More on Mr Winn here. I want to draw your attention to a document mentioned by Flora Page, barrister for several Postmasters, towards the end of Mr Winn’s evidence. It concerns Lee Castleton, who in 2007 was taken to the High Court by the Post Office and bankrupted.

In 2003, Lee was the Subpostmaster at East Bridlington Post Office in Yorkshire. He had served in the RAF and worked briefly in the City of London as a stockbroker. He was comfortable with numbers. 

Lee had invested his savings in the Post Office business and, with his wife and young family, was making a go of it. Over a twelve week period starting in January 2004, the Horizon system at East Bridlington went haywire, randomly chalking up negative discrepancies in the thousands. Whilst this was happening, Lee repeatedly asked the Post Office for help, complaining that his Horizon system was malfunctioning. None was forthcoming. On 23 March 2004, there was an audit. A discrepancy of £22,963.34 was found. The branch was closed, Lee was suspended, and he was told to repay the discrepancy under the terms of his contract.

Going to Court

Lee refused. He did not see why he should hand over £22,963.34 of his own money to fill a computer-generated hole in his branch accounts. The Post Office sacked Lee and sued him in the civil courts. On the appointed day at Scarborough County Court, Lee arrived, prepped and ready, with his legal advisor. The Post Office didn’t show. The judge dismissed the case and awarded Lee damages on his counter-claim.

After months of silence, the Post Office re-raised their case at the High Court. We have not, until yesterday, had any unequivocal understanding as to why. Lee had no income, and no assets, save the now closed Post Office and his mortgaged home above it.

Bringing a case at the High Court is astronomically expensive. There was no way the Post Office would recover their costs from a penniless former Subpostmaster.

By this stage, Lee had run out of legal insurance. He defended himself, and lost on the basis he had signed for his accounts and therefore legally accepted responsibility for them, even whilst challenging the alleged debt. 

The judge also took evidence from Anne Chambers, a Fujitsu engineer (currently under police investigation). The judge accepted her evidence and ruled:

the logic of the system is correct, the conclusion is inescapable that the Horizon system was working properly in all material respects, and that the shortfall of £22,963.34 is real, not illusory.

par 11, Post Office Ltd v Castleton [2007] EWHC 5 (QB) (22 January 2007)

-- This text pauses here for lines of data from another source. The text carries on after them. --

(* ===== verification/Kube.v ===== *)
(** The Kubernetes objects the node-tuning components read and write
    (corev1.Node and corev1.Pod as far as the code looks at them), the
    NodeTuning kind of api/frame/v1beta1/nodetuning_types.go, and the
    interface of the API server: an operation per client call, and the laws
    the controllers rely on. The API server, controller-runtime's client and
    the label-selector library are not part of this repository: they are
    class parameters here, and [FakeCluster.v] instantiates them. *)
From stdpp Require Import base tactics strings list gmap.
From Stdlib Require Import ZArith Lia.
From S2P Require Import Prelude GoLib GoTime.

Open Scope Z_scope.

(** ** Errors

    An error of the client: its text, and the two kinds the code tells apart
    (apierrors.IsNotFound and IsConflict). *)
Record apierr := ApiErr { err_text : string; err_notfound : bool; err_conflict : bool }.

Definition plain_err (s : string) : apierr := ApiErr s false false.
(** [fmt.Errorf("...: %w", err)]: the kind is the wrapped error's. *)
Definition wrap_err (prefix : string) (e : apierr) : apierr :=
  ApiErr (prefix +:+ ": " +:+ err_text e) (err_notfound e) (err_conflict e).

(** client.IgnoreNotFound. *)
Definition ignore_not_found (e : option apierr) : option apierr :=
  match e with Some e => if err_notfound e then None else Some e | None => None end.

(** ** Nodes and pods *)

Abbreviation strmap := (gmap string string).

Record Node := mkNode {
  node_name : string;
  node_labels : strmap;
  node_annotations : strmap;
  node_unschedulable : bool;               (* spec.unschedulable *)
  node_conditions : list (string * string) (* status.conditions: type, status *)
}.

Definition set_annotations (n : Node) (a : strmap) : Node :=
  mkNode (node_name n) (node_labels n) a (node_unschedulable n) (node_conditions n).
Definition set_unschedulable (n : Node) (b : bool) : Node :=
  mkNode (node_name n) (node_labels n) (node_annotations n) b (node_conditions n).
Definition set_labels (n : Node) (l : strmap) : Node :=
  mkNode (node_name n) l (node_annotations n) (node_unschedulable n) (node_conditions n).

Record Pod := mkPod {
  pod_namespace : string;
  pod_name : string;
  pod_node : string;                  (* spec.nodeName *)
  pod_phase : string;                 (* status.phase *)
  pod_annotations : strmap;
  pod_owner_kinds : list string;      (* the kinds of metadata.ownerReferences *)
  pod_deleting : bool;                (* metadata.deletionTimestamp is set *)
  pod_start : option time             (* status.startTime *)
}.

(** ** NodeTuning *)

#[export] Instance time_eq : EqDecision time.
Proof. solve_decision. Defined.

(** The zero value of the Go string type is [PhaseNone]. *)
Inductive NodeTuningPhase :=
| PhaseNone | PhaseInSync | PhaseDrifted | PhaseRebootPending | PhaseApplying | PhaseFailed.

Inductive Realization :=
| RealizationNone | RealizationEffective | RealizationFullyRealized | RealizationPending.

#[export] Instance NodeTuningPhase_eq : EqDecision NodeTuningPhase.
Proof. solve_decision. Defined.
#[export] Instance Realization_eq : EqDecision Realization.
Proof. solve_decision. Defined.

Definition ApprovalAnnotation : string := "frame.plume-labs.io/tuning-approved".
Definition TuningRolloutStartedAnnotation : string := "frame.plume-labs.io/tuning-rollout-started".
Definition TuningRolloutOwnerAnnotation : string := "frame.plume-labs.io/tuning-rollout-owner".
Definition TuningRolloutFailedAnnotation : string := "frame.plume-labs.io/tuning-rollout-failed".
Definition TuningRestartBaselineAnnotation : string := "frame.plume-labs.io/tuning-restart-baseline".
Definition TuningRestartRequestedAnnotation : string := "frame.plume-labs.io/tuning-restart-requested".
Definition TuningUnitAnnotation : string := "frame.plume-labs.io/tuning-unit".
Definition TuningUnitActiveEnterAnnotation : string := "frame.plume-labs.io/tuning-unit-active-enter".

Record KSMSpec := mkKSMSpec {
  ksm_enabled : bool;
  ksm_pagesToScan : option Z;
  ksm_sleepMillisecs : option Z;
  ksm_mergeAcrossNodes : option bool
}.

Record ObservedKSM := mkObservedKSM {
  obs_memoryKSM : bool;
  obs_generalProfit : Z;
  obs_pagesSharing : Z
}.

Record ObservedTuning := mkObserved {
  obs_ksm : option ObservedKSM;
  obs_tunedProfile : string
}.
Definition zero_observed : ObservedTuning := mkObserved None "".

Record NodeTuningNodeStatus := mkNodeStatus {
  ns_name : string;
  ns_phase : NodeTuningPhase;
  ns_appliedGeneration : Z;
  ns_realization : Realization;
  ns_observed : ObservedTuning;
  ns_restartedAt : option time;
  ns_restartedGeneration : Z;
  ns_message : string
}.

#[export] Instance ObservedKSM_eq : EqDecision ObservedKSM.
Proof. solve_decision. Defined.
#[export] Instance ObservedTuning_eq : EqDecision ObservedTuning.
Proof. solve_decision. Defined.
#[export] Instance NodeTuningNodeStatus_eq : EqDecision NodeTuningNodeStatus.
Proof. solve_decision. Defined.

Definition set_phase (ns : NodeTuningNodeStatus) (p : NodeTuningPhase) (msg : string) : NodeTuningNodeStatus :=
  mkNodeStatus (ns_name ns) p (ns_appliedGeneration ns) (ns_realization ns) (ns_observed ns)
    (ns_restartedAt ns) (ns_restartedGeneration ns) msg.
Definition set_applied (ns : NodeTuningNodeStatus) (g : Z) : NodeTuningNodeStatus :=
  mkNodeStatus (ns_name ns) (ns_phase ns) g (ns_realization ns) (ns_observed ns)
    (ns_restartedAt ns) (ns_restartedGeneration ns) (ns_message ns).
Definition set_realization (ns : NodeTuningNodeStatus) (r : Realization) : NodeTuningNodeStatus :=
  mkNodeStatus (ns_name ns) (ns_phase ns) (ns_appliedGeneration ns) r (ns_observed ns)
    (ns_restartedAt ns) (ns_restartedGeneration ns) (ns_message ns).
Definition set_observed (ns : NodeTuningNodeStatus) (o : ObservedTuning) : NodeTuningNodeStatus :=
  mkNodeStatus (ns_name ns) (ns_phase ns) (ns_appliedGeneration ns) (ns_realization ns) o
    (ns_restartedAt ns) (ns_restartedGeneration ns) (ns_message ns).
Definition set_restarted (ns : NodeTuningNodeStatus) (t : time) (g : Z) : NodeTuningNodeStatus :=
  mkNodeStatus (ns_name ns) (ns_phase ns) (ns_appliedGeneration ns) (ns_realization ns) (ns_observed ns)
    (Some t) g (ns_message ns).
(** [NodeTuningNodeStatus{Name: name}]. *)
Definition fresh_node_status (name : string) : NodeTuningNodeStatus :=
  mkNodeStatus name PhaseNone 0 RealizationNone zero_observed None 0 "".

(** ** The label-selector library (k8s.io/apimachinery)

    [as_selector] is metav1.LabelSelectorAsSelector, [selector_matches] is
    Selector.Matches. *)
Class LabelSelectors := {
  LabelSelector : Type;
  Selector : Type;
  as_selector : LabelSelector -> result apierr Selector;
  selector_matches : Selector -> strmap -> bool
}.

Section Objects.
Context `{LabelSelectors}.

Record NodeTuningSpec := mkSpec {
  spec_nodeSelector : option LabelSelector;
  spec_tunedProfile : string;
  spec_ksm : option KSMSpec;
  spec_migProfile : string
}.

Record NodeTuning := mkNodeTuning {
  nt_name : string;
  nt_generation : Z;
  nt_deleting : bool;           (* metadata.deletionTimestamp is set *)
  nt_finalizers : list string;
  nt_resourceVersion : string;
  nt_spec : NodeTuningSpec;
  nt_observedGeneration : Z;    (* status *)
  nt_nodes : list NodeTuningNodeStatus
}.

Definition set_finalizers (nt : NodeTuning) (f : list string) : NodeTuning :=
  mkNodeTuning (nt_name nt) (nt_generation nt) (nt_deleting nt) f (nt_resourceVersion nt)
    (nt_spec nt) (nt_observedGeneration nt) (nt_nodes nt).
Definition set_status (nt : NodeTuning) (og : Z) (nodes : list NodeTuningNodeStatus) : NodeTuning :=
  mkNodeTuning (nt_name nt) (nt_generation nt) (nt_deleting nt) (nt_finalizers nt) (nt_resourceVersion nt)
    (nt_spec nt) og nodes.
End Objects.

Lee Castleton’s name forms the opening two words to Rebecca Thomson’s groundbreaking investigation into the Post Office Horizon IT system for Computer Weekly. He is a heroic campaigner, and was one of the 555 Subpostmasters who took the Post Office to court in Bates v Post Office. Due to his experience of being bankrupted, Lee has not received anything like the compensation he is due. It is only this month he will be able to apply for compensation under the government’s new GLO scheme for Postmasters.

Sending a Clear Message

It has long being suspected that the Post Office took Lee to the High Court to make an example of him. On Friday we got the first hint that documentary evidence exists to support this suspicion.

Mr Winn had spent much of the day being questioned by the lead barrister to the Inquiry, Jason Beer KC. At the end of his evidence, Flora Page had the opportunity to ask him a few questions.

During this, Page said:

What we now know from documents in this Inquiry… is that there was a clear intent on the part of the Post Office, with legal advice, to pursue the claim: “not to make a net financial recovery but to defend the Horizon System and hopefully send a clear message to other SPMs that the PO will take a firm line and to deter others from raising similar allegations.”

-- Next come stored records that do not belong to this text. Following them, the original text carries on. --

(* ===== verification/Cluster.v ===== *)
(** The API server as the node-tuning controller and agent see it: one method
    per client call ([Cluster]), and the documented behaviour the theorems
    rely on ([ClusterLaws]). Clients are proved against these classes;
    [FakeCluster.v] has the instance. *)
From stdpp Require Import base tactics strings list gmap.
From Stdlib Require Import ZArith Lia.
From S2P Require Import Prelude GoLib GoTime Kube.

Open Scope Z_scope.

(** A Kubernetes Event: type, reason, message. *)
Record Event := mkEvent { ev_type : string; ev_reason : string; ev_message : string }.

Definition EventTypeNormal : string := "Normal".
Definition EventTypeWarning : string := "Warning".

Section Cluster.
Context `{LabelSelectors}.

(** [patch_node base modified] is [r.Patch(ctx, modified, client.MergeFrom(base))]
    and returns the object the client refreshed from the answer. *)
Class Cluster (W : Type) := {
  clock : St W time;
  get_node : string -> St W (result apierr Node);
  list_nodes : St W (result apierr (list Node));
  list_pods_on : string -> St W (result apierr (list Pod));
  create_eviction : Pod -> St W (option apierr);
  patch_node : Node -> Node -> St W (result apierr Node);
  get_nt : string -> St W (result apierr NodeTuning);
  reader_get_nt : string -> St W (result apierr NodeTuning);
  list_nts : St W (result apierr (list NodeTuning));
  update_nt : NodeTuning -> St W (result apierr NodeTuning);
  patch_nt_status : NodeTuning -> NodeTuning -> St W (result apierr NodeTuning);
  record_event : Event -> St W unit;
  (** controllerutil's finalizer helpers. *)
  contains_finalizer : list string -> string -> bool;
  add_finalizer : list string -> string -> list string;
  remove_finalizer : list string -> string -> bool * list string;
  (** retry.RetryOnConflict with retry.DefaultBackoff. *)
  retry_on_conflict : forall A, St W (result apierr A) -> St W (result apierr A);
  backoff_sleep : St W unit
}.

#[global] Arguments retry_on_conflict {W _ A} _.
End Cluster.

(** ** What a merge patch does

    Only the keys that differ between the base and the modified object are in
    the patch: a key the modified object lacks is removed, one it changed or
    added is set, and every other key keeps the server's value. *)
Definition merge_key {A} `{EqDecision A} (base modified server : option A) : option A :=
  if decide (base = modified) then server else modified.

Definition merge_strmap (base modified server : strmap) : strmap :=
  merge (fun bm s => let '(b, m) := default (None, None) bm in merge_key b m s)
    (merge (fun b m => match b, m with None, None => None | _, _ => Some (b, m) end) base modified)
    server.

Lemma lookup_merge_strmap (base modified server : strmap) (k : string) :
  merge_strmap base modified server !! k = merge_key (base !! k) (modified !! k) (server !! k).
Proof.
  unfold merge_strmap. rewrite lookup_merge, lookup_merge. unfold diag_None, merge_key.
  destruct (base !! k), (modified !! k), (server !! k); simpl; reflexivity.
Qed.

Definition merge_node (base modified server : Node) : Node :=
  mkNode (node_name server)
    (merge_strmap (node_labels base) (node_labels modified) (node_labels server))
    (merge_strmap (node_annotations base) (node_annotations modified) (node_annotations server))
    (if decide (node_unschedulable base = node_unschedulable modified)
     then node_unschedulable server else node_unschedulable modified)
    (node_conditions server).

(** ** The controller's view of a node

    The rollout keys are the annotations only this controller (or a human
    releasing a halted rollout) writes. Between the controller's own writes
    everything else about a node may move: the agent publishes its two
    annotations, the kubelet reports conditions, nodes join. *)
Definition rollout_keys : list string :=
  [TuningRolloutStartedAnnotation; TuningRolloutOwnerAnnotation; TuningRolloutFailedAnnotation;
   TuningRestartBaselineAnnotation; TuningRestartRequestedAnnotation].


(** What the API server stores, and how many patches of rollout keys it applied
    although the caller was answered an error (a lost connection, a timeout). *)
Record Server := mkServer { stored : gmap string Node; lost : nat }.

Definition ctl_key (m : Server) (name key : string) : option string :=
  n ← stored m !! name; node_annotations n !! key.

Definition same_keys (m m' : Server) : Prop :=
  forall name key, key ∈ rollout_keys -> ctl_key m name key = ctl_key m' name key.
Definition drift (m m' : Server) : Prop := same_keys m m' /\ lost m = lost m'.

#[export] Instance drift_preorder : PreOrder drift.
Proof.
  split; [by split|]. intros m1 m2 m3 [H1 L1] [H2 L2]. split; [|congruence]. intros name key Hk. by rewrite H1, H2.
Qed.
#[export] Instance drift_symmetric : Symmetric drift.
Proof. intros m1 m2 [H L]. split; [|done]. intros name key Hk. by rewrite H. Qed.

Section Laws.
Context `{LabelSelectors}.

(** One attempt after another while the error is a conflict. *)
Fixpoint retry_steps {W} `{Cluster W} {A} (n : nat) (f : St W (result apierr A)) : St W (result apierr A) :=
  r ← f;
  match r, n with
  | inl e, S n => if err_conflict e then _ ← backoff_sleep; retry_steps n f else mret (inl e)
  | _, _ => mret r
  end.

(** The answer of a patch: a merge patch of one existing node. *)
Definition patched (base modified : Node) (m : Server) (n' : Node) (m1 : Server) : Prop :=
  exists n, stored m !! node_name base = Some n /\ n' = merge_node base modified n /\
    stored m1 = <[node_name base := n']> (stored m).

(** [srv_nodes w] is what the API server stores. A call other than a Node
    patch does not touch the rollout keys; a successful Node patch is a merge
    patch of one existing node. One that answers an error has either left the
    rollout keys alone or was applied all the same, and is then counted in
    [lost]. *)
Class ClusterLaws (W : Type) `{Cluster W} := {
  srv_nodes : W -> Server;
  srv_names w name n : stored (srv_nodes w) !! name = Some n -> node_name n = name /\ name <> "";
  clock_ok w : time_ok (clock w).1;
  clock_drift w : drift (srv_nodes w) (srv_nodes (clock w).2);
  list_nodes_spec w : match list_nodes w with
    | (inl _, w') => drift (srv_nodes w) (srv_nodes w')
    | (inr l, w') => exists m, drift (srv_nodes w) m /\ drift m (srv_nodes w') /\
        NoDup (map node_name l) /\ forall name n, stored m !! name = Some n <-> n ∈ l /\ node_name n = name
    end;
  get_node_spec name w : match get_node name w with
    | (inl _, w') => drift (srv_nodes w) (srv_nodes w')
    | (inr n, w') => exists m, drift (srv_nodes w) m /\ drift m (srv_nodes w') /\ stored m !! name = Some n
    end;
  list_pods_drift node w : drift (srv_nodes w) (srv_nodes (list_pods_on node w).2);
  eviction_drift p w : drift (srv_nodes w) (srv_nodes (create_eviction p w).2);
  patch_node_spec base modified w : node_name base = node_name modified ->
    match patch_node base modified w with
    | (inl _, w') => drift (srv_nodes w) (srv_nodes w') \/
        exists m n', drift (srv_nodes w) m /\ patched base modified m n' (srv_nodes w') /\
          ~ same_keys m (srv_nodes w') /\ lost (srv_nodes w') = S (lost m)
    | (inr n', w') => exists m, drift (srv_nodes w) m /\ patched base modified m n' (srv_nodes w') /\
        lost (srv_nodes w') = lost m
    end;
  get_nt_drift name w : drift (srv_nodes w) (srv_nodes (get_nt name w).2);
  reader_get_nt_drift name w : drift (srv_nodes w) (srv_nodes (reader_get_nt name w).2);
  list_nts_drift w : drift (srv_nodes w) (srv_nodes (list_nts w).2);
  update_nt_drift nt w : drift (srv_nodes w) (srv_nodes (update_nt nt w).2);
  patch_nt_status_drift b m w : drift (srv_nodes w) (srv_nodes (patch_nt_status b m w).2);
  event_drift e w : drift (srv_nodes w) (srv_nodes (record_event e w).2);
  backoff_drift w : drift (srv_nodes w) (srv_nodes (backoff_sleep w).2);
  retry_spec : exists n, forall A (f : St W (result apierr A)) w, retry_on_conflict f w = retry_steps n f w;
  finalizer_contains_spec fs f : contains_finalizer fs f = true <-> f ∈ fs;
  finalizer_add_spec fs f g : g ∈ add_finalizer fs f <-> g = f \/ g ∈ fs;
  finalizer_remove_spec fs f : (remove_finalizer fs f).1 = contains_finalizer fs f /\
    forall g, g ∈ (remove_finalizer fs f).2 <-> g <> f /\ g ∈ fs
}.

(** The NodeTuning store, for the two writers of status.nodes. A status patch
    that carries the base's resourceVersion succeeds only while the stored
    status is still the one the base was read from, and then the list the
    caller wrote replaces it (a merge patch replaces an array as a whole). *)
Class StatusLaws (W : Type) `{Cluster W} := {
  srv_nts : W -> gmap string NodeTuning;
  get_nt_name name w nt w' : get_nt name w = (inr nt, w') -> nt_name nt = name;
  reader_get_nt_name name w nt w' : reader_get_nt name w = (inr nt, w') -> nt_name nt = name;
  status_patch_spec base modified w nt' w' : nt_name base = nt_name modified ->
    patch_nt_status base modified w = (inr nt', w') ->
    exists m before, m !! nt_name base = Some before /\
      nt_resourceVersion before = nt_resourceVersion base /\ nt_nodes before = nt_nodes base /\
      srv_nts w' = <[nt_name base := nt']> m /\ nt_nodes nt' = nt_nodes modified
}.
End Laws.

#[export] Hint Resolve clock_drift list_pods_drift eviction_drift get_nt_drift reader_get_nt_drift
  list_nts_drift update_nt_drift patch_nt_status_drift event_drift backoff_drift : frame.

(** ** Rules for the operations *)

Section Rules.
Context `{LS : LabelSelectors} {W : Type} `{C : !Cluster W} `{CL : !ClusterLaws W}.

(** Reads and writes that cannot move a rollout key. *)
Lemma wp_drift {A} (m : St W A) w (Q : A -> W -> Prop) :
  drift (srv_nodes w) (srv_nodes (m w).2) ->
  (forall a w', drift (srv_nodes w) (srv_nodes w') -> Q a w') -> wp m w Q.
Proof. intros Hd HQ. apply wp_intro. by apply HQ. Qed.

Lemma wp_clock w (Q : time -> W -> Prop) :
  (forall now w', time_ok now -> drift (srv_nodes w) (srv_nodes w') -> Q now w') -> wp clock w Q.
Proof. intros HQ. apply wp_intro. apply HQ; [apply clock_ok | apply clock_drift]. Qed.

(** The local copy of a node agrees with the server on the rollout keys. *)
Definition in_sync (node : Node) (m : Server) : Prop :=
  forall key, key ∈ rollout_keys -> ctl_key m (node_name node) key = node_annotations node !! key.

(** Between [m] and [m'] no rollout key moved but those of [name], and
    the count of lost answers only grew. *)
Definition only_touches (name : string) (m m' : Server) : Prop :=
  (forall other key, key ∈ rollout_keys -> other <> name -> ctl_key m other key = ctl_key m' other key) /\
  (lost m <= lost m')%nat.

Lemma drift_only_touches name m m' : drift m m' -> only_touches name m m'.
Proof. intros [Hd HL]. split; [|lia]. intros other key Hk _. by apply Hd. Qed.

Lemma only_touches_trans name m1 m2 m3 :
  only_touches name m1 m2 -> only_touches name m2 m3 -> only_touches name m1 m3.
Proof. intros [H1 L1] [H2 L2]. split; [|lia]. intros other key Hk Ho. by rewrite H1, H2. Qed.

Lemma in_sync_drift node m m' : in_sync node m -> drift m m' -> in_sync node m'.
Proof. intros Hs [Hd _] key Hk. by rewrite <- Hd, Hs. Qed.

Lemma in_sync_other node name m m' :
  in_sync node m -> only_touches name m m' -> node_name node <> name -> in_sync node m'.
Proof. intros Hs [Ho _] Hne key Hk. by rewrite <- Ho, Hs. Qed.

Lemma patched_key base modified m n' m1 key : patched base modified m n' m1 -> key ∈ rollout_keys ->
  ctl_key m1 (node_name base) key =
  merge_key (node_annotations base !! key) (node_annotations modified !! key) (ctl_key m (node_name base) key).
Proof. intros (n & Hn & -> & Hm) Hk. unfold ctl_key. rewrite Hm, Hn, lookup_insert_eq. apply lookup_merge_strmap. Qed.
Lemma patched_other base modified m n' m1 name key : patched base modified m n' m1 -> name <> node_name base ->
  ctl_key m1 name key = ctl_key m name key.
Proof. intros (n & Hn & -> & Hm) Hne. unfold ctl_key. by rewrite Hm, lookup_insert_ne. Qed.

(** Applied, by an answer or without one. *)
Lemma patched_moves base modified m0 m n' m1 : node_name base = node_name modified ->
  drift m0 m -> in_sync base m0 -> patched base modified m n' m1 -> (lost m <= lost m1)%nat ->
  only_touches (node_name base) m0 m1 /\ in_sync modified m1.
Proof.
  intros Hname [Hd HL] Hsync Hp L1. split; [split|].
  - intros other key Hk Hne. rewrite (patched_other _ _ _ _ _ _ _ Hp Hne). by apply Hd.
  - by rewrite HL.
  - intros key Hk. rewrite <- Hname, (patched_key _ _ _ _ _ _ Hp Hk), <- Hd, Hsync by done.
    unfold merge_key. by case_decide.
Qed.

(** A patch of a node the caller read: a success leaves the server's rollout
    keys of that node as the caller made them; an error moved nothing, or did
    the same and its answer is lost. *)
Lemma wp_patch_node base modified w (Q : result apierr Node -> W -> Prop) :
  node_name base = node_name modified ->
  in_sync base (srv_nodes w) ->
  (forall e w', drift (srv_nodes w) (srv_nodes w') -> Q (inl e) w') ->
  (forall e w', only_touches (node_name base) (srv_nodes w) (srv_nodes w') ->
     in_sync modified (srv_nodes w') -> (lost (srv_nodes w) < lost (srv_nodes w'))%nat -> Q (inl e) w') ->
  (forall n' w', only_touches (node_name base) (srv_nodes w) (srv_nodes w') ->
     in_sync modified (srv_nodes w') ->
     (node_unschedulable base <> node_unschedulable modified ->
      exists n, stored (srv_nodes w') !! node_name base = Some n /\ node_unschedulable n = node_unschedulable modified) ->
     Q (inr n') w') ->
  wp (patch_node base modified) w Q.
Proof.
  intros Hname Hsync Herr Hlost Hok. apply wp_intro.
  pose proof (patch_node_spec base modified w Hname) as Hspec.
  destruct (patch_node base modified w) as [[e|n'] w'].
  - destruct Hspec as [Hd|(m & n' & Hd & Hp & _ & HL)]; [by apply Herr|].
    destruct (patched_moves _ _ _ _ _ _ Hname Hd Hsync Hp) as [Ho Hi]; [lia|]. apply Hlost; [done..|]. destruct Hd as [_ ->]. cbn. lia.
  - destruct Hspec as (m & Hd & Hp & HL). destruct (patched_moves _ _ _ _ _ _ Hname Hd Hsync Hp) as [Ho Hi]; [lia|].
    cbn [fst snd]. apply Hok; [done..|]. intros Hne. destruct Hp as (n & Hn & -> & Hw).
    exists (merge_node base modified n). rewrite Hw, lookup_insert_eq. split; [done|]. simpl. by case_decide.
Qed.
End Rules.

(** Steps through the interface operations that leave the rollout keys alone,
    and through sequencing. *)
Ltac wp_drift_step := eapply wp_drift; [solve [eauto with frame] | intros].
Ltac wp_steps := repeat first [apply wp_bind | apply wp_ret | apply wp_clock; intros | wp_drift_step].

(** Chains the drifts of the context. *)
Ltac drift_solve :=
  first [ eassumption | reflexivity
        | match goal with H : drift ?x _ |- drift ?x _ => etransitivity; [exact H|]; clear H; drift_solve end ].
(** Chains drifts and steps that touch one node only. *)
Ltac touches_solve :=
  first [ eassumption
        | apply drift_only_touches; drift_solve
        | match goal with
          | H : only_touches ?n ?x _ |- only_touches ?n ?x _ =>
              eapply only_touches_trans; [exact H|]; clear H; touches_solve
          | H : drift ?x _ |- only_touches ?n ?x _ =>
              eapply only_touches_trans; [apply drift_only_touches, H|]; clear H; touches_solve
          end ].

The document Ms Page was referring to was not placed (at her request) on the inquiry screens, but it appears to suggest that the widely-held suspicion is correct. The Post Office ruined Lee Castleton pour encourager les autres. Not to recover the £22,963.34 they said he owed them.

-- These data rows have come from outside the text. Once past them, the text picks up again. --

Definition in_flight (m : Server) (name : string) : Prop :=
  is_Some (ctl_key m name TuningRolloutStartedAnnotation).

Lemma in_flight_rstate m name : in_flight m name <-> node_rstate m name <> Idle.
Proof.
  unfold in_flight, node_rstate, rstate_of. destruct (ctl_key m name _); split.
  - intros _. repeat case_match; done.
  - eauto.
  - by intros [].
  - done.
Qed.

Lemma started_key : TuningRolloutStartedAnnotation ∈ rollout_keys.
Proof. by apply (bool_decide_unpack _); vm_compute. Qed.
Lemma owner_key : TuningRolloutOwnerAnnotation ∈ rollout_keys.
Proof. by apply (bool_decide_unpack _); vm_compute. Qed.
Lemma failed_key : TuningRolloutFailedAnnotation ∈ rollout_keys.
Proof. by apply (bool_decide_unpack _); vm_compute. Qed.
Lemma baseline_key : TuningRestartBaselineAnnotation ∈ rollout_keys.
Proof. by apply (bool_decide_unpack _); vm_compute. Qed.
Lemma requested_key : TuningRestartRequestedAnnotation ∈ rollout_keys.
Proof. by apply (bool_decide_unpack _); vm_compute. Qed.
#[export] Hint Resolve started_key owner_key failed_key baseline_key requested_key : frame.

Lemma drift_in_flight m m' name : drift m m' -> in_flight m name <-> in_flight m' name.
Proof. intros [Hd _]. unfold in_flight. by rewrite (Hd name _ started_key). Qed.

Lemma drift_rstate m m' name : drift m m' -> node_rstate m name = node_rstate m' name.
Proof.
  intros [Hd _]. unfold node_rstate.
  by rewrite (Hd name _ started_key), (Hd name _ failed_key), (Hd name _ requested_key).
Qed.

Lemma only_touches_rstate name m m' other :
  only_touches name m m' -> other <> name -> node_rstate m other = node_rstate m' other.
Proof.
  intros [Ho _] Hne. unfold node_rstate.
  by rewrite (Ho _ _ started_key Hne), (Ho _ _ failed_key Hne), (Ho _ _ requested_key Hne).
Qed.

Lemma in_sync_rstate node m :
  in_sync node m ->
  node_rstate m (node_name node) =
  rstate_of (node_annotations node !! TuningRolloutStartedAnnotation)
            (node_annotations node !! TuningRolloutFailedAnnotation)
            (node_annotations node !! TuningRestartRequestedAnnotation).
Proof.
  intros Hs. unfold node_rstate.
  by rewrite (Hs _ started_key), (Hs _ failed_key), (Hs _ requested_key).
Qed.

Lemma annotationTime_inr node key t :
  annotationTime node key = inr t -> node_annotations node !! key ≫= parse_nano = Some t.
Proof.
  unfold annotationTime. destruct (node_annotations node !! key) as [raw|]; [|done]. simpl.
  destruct (parse_nano raw); naive_solver.
Qed.

Lemma annotationTime_inl node key e :
  annotationTime node key = inl e -> node_annotations node !! key ≫= parse_nano = None.
Proof.
  unfold annotationTime. destruct (node_annotations node !! key) as [raw|]; [|done]. simpl.
  destruct (parse_nano raw); naive_solver.
Qed.

(** ** Node mutations *)

Lemma uncordoned_keys node key :
  key ∈ rollout_keys -> node_annotations (uncordoned node) !! key = None.
Proof.
  unfold rollout_keys. rewrite !elem_of_cons, elem_of_nil.
  unfold uncordoned, clearRolloutAnnotations. simpl.
  intros H. rewrite !lookup_delete. destruct_or!; subst; repeat case_decide; try done.
Qed.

Of course, the judgment could have gone against the Post Office. Lee, representing himself, could have persuaded the judge that Horizon was not working properly and that he did not owe the Post Office any money, but His Honour Judge Richard Havery QC was having none of it.

The testimony of witnesses Lee found who gave examples of Horizon going wrong were dismissed. Anne Chambers, the Fujitsu expert witness who told the judge there was nothing wrong with Horizon at Lee’s branch, was believed. This, as we now know, was incorrect. The inquiry is bringing to light a significant amount of evidence to suggest that even in 2007, the Post Office knew it was incorrect too. More on that to come, no doubt.

If you’d like to read more about Mr Castleton’s case, do have a look at Paul Marshall’s careful evisceration of HHJ Havery’s judgment in his lengthy, but excellent essay The Harm That Judges Do.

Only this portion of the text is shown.